Der Schlüssel zur Zukunft des HSV liegt nicht im Sturm

Moin zusammen,

der HSV hat sein letztes Heimspiel gegen Freiburg gewonnen und steht somit im gesicherten Mittelfeld der Tabelle. Man kann maximal nur noch 13. werden. Das wäre am Ende auf jeden Fall ein gutes Ergebnis. Bestenfalls könnte man noch auf Platz 10 rutschen, das wäre natürlich überragend. Man muss nun aber schauen, dass man in der nächsten Saison zu einem ähnlichen Ergebnis kommt. Es wird auch in der zweiten Saison darum gehen, die Klasse zu halten. Man hat sich in der aktuellen Saison auf vorherige Aufsteiger berufen und vor allem die Defensive in den Vordergrund gestellt. Man sollte aber nicht den gleichen Fehler wie St. Pauli machen und denken, dass man defensiv auch in der nächsten Saison gut dasteht. Vor allem wenn man wie bei St. Pauli in der ersten Saison nach dem Aufstieg nur so gut aussah, weil der eigene Keeper eine überdurchschnittliche Saison gespielt hat. St. Pauli hat im Aufstiegsjahr 11 Tore weniger kassiert, als zu erwarten waren. Man verließ sich darauf, dass das auch im neuen Jahr so ist, und was daraus entsteht, sehen wir in der Tabelle. Auch der HSV hat in dieser Saison 5 Tore weniger kassiert, als zu erwarten waren. Das ist natürlich nicht so extrem wie bei St. Pauli, aber es liefert ein Bild, das zeigt, dass man sich weiterhin auch in der Defensive verbessern muss. Und nun geht der beste Verteidiger des Teams, vielleicht sogar einer der besten 5 Verteidiger der gesamten Liga.

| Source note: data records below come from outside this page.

Lemma not_in_range pat data pos : excluded pat data pos -> (forall j, ~ occurs pat (drop pos data) j) -> forall j, ~ occurs pat data j.
Proof.
  intros He Hn j. destruct (decide (j < pos)%nat) as [Hlt|Hge]; [by eapply excluded_now|].
  replace j with (pos + (j - pos))%nat by lia. rewrite <- occurs_drop. apply Hn.
Qed.

Lemma search_string_ok delim : delim <> [] -> search_ok delim (String delim).
Proof.
  intros Hne data pos Hpos He. unfold search. cbv zeta.
  pose proof (partial_search_spec delim (drop pos data)) as Hspec. destruct (partial_search (drop pos data) delim) as [i full].
  cbn [fst snd] in Hspec. destruct Hspec as (Hi & Hex & Hf & Hp). rewrite length_drop in *.
  destruct (Nat.eqb_spec i (length data - pos)) as [-> |Hn].
  - assert (full = false) as -> by (destruct full; [|done]; destruct (Hf eq_refl); lia).
    split; [done|]. pose proof (excluded_drop _ _ _ _ Hpos He Hex) as Hx.
    replace (pos + (length data - pos))%nat with (length data) in Hx by lia. split; [done|].
    apply (not_in_range _ _ pos He). by apply Hp.
  - destruct full.
    + destruct (Hf eq_refl) as [_ Ho]. exists (pos + i)%nat. split; [done|]. by apply found_first.
    + split; [lia|]. split; [by apply excluded_drop|]. apply (not_in_range _ _ pos He). by apply Hp.
Qed.

Lemma search_char_ok c : search_ok [c] (Char c).
Proof.
  intros data pos Hpos He. unfold search. cbv zeta. destruct (find_spec c (drop pos data)) as (Hi & Hex & Hf).
  rewrite length_drop in *. destruct (Nat.eqb_spec (find (drop pos data) c) (length data - pos)) as [Heq|Hn].
  - split; [done|]. pose proof (excluded_drop _ _ _ _ Hpos He Hex) as Hx. rewrite Heq in Hx, Hex.
    replace (pos + (length data - pos))%nat with (length data) in Hx by lia. split; [done|].
    intros j. destruct (decide (j < length data)%nat); [by eapply excluded_now|]. intros [k Hk].
    rewrite drop_ge in Hk by lia. done.
  - exists (pos + find (drop pos data) c)%nat. split; [done|]. apply found_first; [done|done|done|]. apply Hf. lia.
Qed.

(** ** The string buffer keeps what it promises *)

Section StringLaws.
Context {HG : StringGrowth} {HGL : StringGrowthLaws}.

Definition string_valid (s : string) (max : Z) : Prop :=
  string_size s <= max /\ max < npos /\ string_size s <= reserved s < 2 ^ 64.

(** Room is made, bytes are stored there, the rest of the room is given back. *)
Lemma string_receive s max n bytes : string_valid s max -> Z.of_nat (length bytes) <= n -> string_size s + n <= max ->
  let s1 := resize (string_size s + n) s in
  let s2 := resize (string_size s + Z.of_nat (length bytes)) (store (string_size s) bytes s1) in
  string_size s1 = string_size s + n /\ string_size (store (string_size s) bytes s1) = string_size s + n
  /\ characters s2 = characters s ++ bytes /\ string_valid s2 max.
Proof using HGL.
  intros (Hm & Hmax & Hr) Hn Hle s1 s2. unfold string_valid, string_size, npos in *.
  set (k := Z.to_nat (n - Z.of_nat (length bytes))).
  assert (characters s1 = characters s ++ replicate (length bytes + k) 0) as Hs1.
  { subst s1. unfold resize, string_size. cbn [characters]. rewrite take_ge by lia. do 2 f_equal. lia. }
  assert (characters (store (Z.of_nat (length (characters s))) bytes s1) = characters s ++ bytes ++ replicate k 0) as Hst.
  { unfold store. cbn [characters]. rewrite Nat2Z.id, Hs1, take_app_length. do 2 f_equal.
    rewrite drop_app_add, replicate_add, drop_app_length' by by rewrite length_replicate. done. }
  assert (characters s2 = characters s ++ bytes) as Hs2.
  { subst s2. unfold resize, string_size. cbn [characters]. rewrite Hst, app_assoc.
    replace (Z.to_nat (Z.of_nat (length (characters s)) + Z.of_nat (length bytes))) with (length (characters s ++ bytes)) by (rewrite length_app; lia).
    rewrite take_app_length. replace (Z.to_nat (_ - _)) with 0%nat by (rewrite !length_app, length_replicate; lia).
    apply app_nil_r. }
  assert (Z.of_nat (length (characters s)) + n <= reserved s1 < 2 ^ 64) as Hr1.
  { subst s1. unfold resize, string_size. cbn [reserved]. destruct (Z.leb_spec (Z.of_nat (length (characters s)) + n) (reserved s)); [lia|].
    apply next_capacity_spec. lia. }
  assert (reserved s2 = reserved s1) as Hr2.
  { subst s2. unfold resize, string_size. cbn [reserved store]. by rewrite (proj2 (Z.leb_le _ _)) by lia. }
  rewrite Hst, Hs2, Hs1, Hr2. rewrite !length_app, !length_replicate. split; [lia|]. split; [lia|]. split; [done|]. lia.
Qed.

Definition valid_v1 (b : version_1) : Prop :=
  string_valid (string_ (of_v1 b)) (max_size_ (of_v1 b))
  /\ (size_ (of_v1 b) = npos \/ size_ (of_v1 b) = string_size (string_ (of_v1 b))).

Definition valid_v2 (b : version_2) : Prop :=
  string_valid (string_ (of_v2 b)) (max_size_ (of_v2 b)) /\ size_ (of_v2 b) = npos.

(** Until the first [prepare] the sentinel stands for the whole string. *)
Lemma size_v1 s sz max : string_valid s max -> sz = npos \/ sz = string_size s ->
  dsb_size (mkDsb s sz max) = string_size s /\ data_v1 (mkDsb s sz max) = characters s
  /\ (if sz =? npos then string_size s else sz) = string_size s.
Proof.
  unfold string_valid, dsb_size, data_v1, npos. cbn [string_ size_ max_size_]. intros (Hm & Hmax & Hr) [-> | ->].
  - rewrite Z.eqb_refl. cbn [negb]. split; [lia|]. split; [|done]. apply take_ge. unfold string_size in *. lia.
  - rewrite (proj2 (Z.eqb_neq _ _)) by lia. split; [done|]. split; [|done]. apply take_ge. unfold string_size. lia.
Qed.

#[export] Program Instance dynamic_buffer_v1_laws : DynamicBufferLaws version_1 := {| db_valid := valid_v1 |}.
Next Obligation.
  intros [[s sz max]] [Hs Hsz]. cbn in *. destruct (size_v1 s sz max Hs Hsz) as (-> & -> & _).
  unfold string_valid, dsb_capacity, string_size, npos in *. cbn. lia.
Qed.
Next Obligation.
  intros [[s sz max]] n bytes [Hs Hsz] Hn Hle. cbn [of_v1 string_ size_ max_size_] in *.
  destruct (size_v1 s sz max Hs Hsz) as (Hsize & Hdata & Hcur). cbn [db_size db_max_size dynamic_buffer_v1 of_v1 max_size_] in Hle.
  rewrite Hsize in Hle. destruct (string_receive s max n bytes Hs Hn Hle) as (_ & Hsize1 & Hchars & Hvalid).
  cbn [db_prepare dynamic_buffer_v1 of_v1]. unfold prepare, too_long. rewrite Hsize. cbn [max_size_ string_ size_].
  unfold string_valid in Hs. rewrite (proj2 (Z.ltb_ge _ _)), (proj2 (Z.ltb_ge _ _)) by lia. cbn [orb].
  rewrite Hcur. cbn [obind]. eexists. split; [reflexivity|]. cbv zeta.
  cbn [db_deliver db_commit db_data db_max_size dynamic_buffer_v1 of_v1]. unfold deliver, commit. cbn [size_ string_ max_size_].
  set (s1 := resize (string_size s + n) s) in *. rewrite Hsize1, Z.add_simpl_l, (Z.min_l _ n) by lia.
  set (s2 := resize (string_size s + Z.of_nat (length bytes)) (store (string_size s) bytes s1)) in *.
  assert (string_size s2 = string_size s + Z.of_nat (length bytes)) as Hs2 by (unfold string_size; rewrite Hchars, length_app; lia).
  rewrite <- Hs2. destruct (size_v1 s2 (string_size s2) max Hvalid (or_intror eq_refl)) as (_ & -> & _).
  rewrite Hdata. split; [split; [done|by right]|done].
Qed.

Es braucht Qualität auf den Außenverteidiger Positionen

Da man Vuskovic nicht 1 zu 1 ersetzen kann, muss man andere Lösungen finden, die seinen Abgang kompensieren. Und diese Lösungen stecken in den Außenverteidigerpositionen. Vuskovic war überragend in dieser Saison, kam aber auch überhaupt so oft defensiv zum Einsatz, weil der HSV unendlich viele Flanken zugelassen hat. Und hier sehe ich einen Punkt, in dem der HSV bereits einen enormen Schritt nach vorne machen kann, ohne Vuskovic überhaupt ersetzt zu haben. Es braucht 2 richtig gute Außenverteidiger. 2 Jungs, die schnell im Antritt sind und das Gespür für die defensive Aktion haben. Denn man muss festhalten, dass der HSV in dieser Saison ohne klaren Außenverteidiger gespielt hat. Gocholeishvili ist der Einzige, der seine Qualitäten in der Defensive hat, alle anderen sind eher Flügelverteidiger. Jatta hat sich zwar mehr zu einem Außenverteidiger hin entwickelt, aber ähnlich wie bei Gocholeishvili reicht das am Ende qualitativ nicht für die Bundesliga. Trotz ihrer Präsenz in der Defensive fängt man einfach zu viele Gegentore über die Außen. Und hier muss auch der klare Fokus in der Sommertransferphase liegen.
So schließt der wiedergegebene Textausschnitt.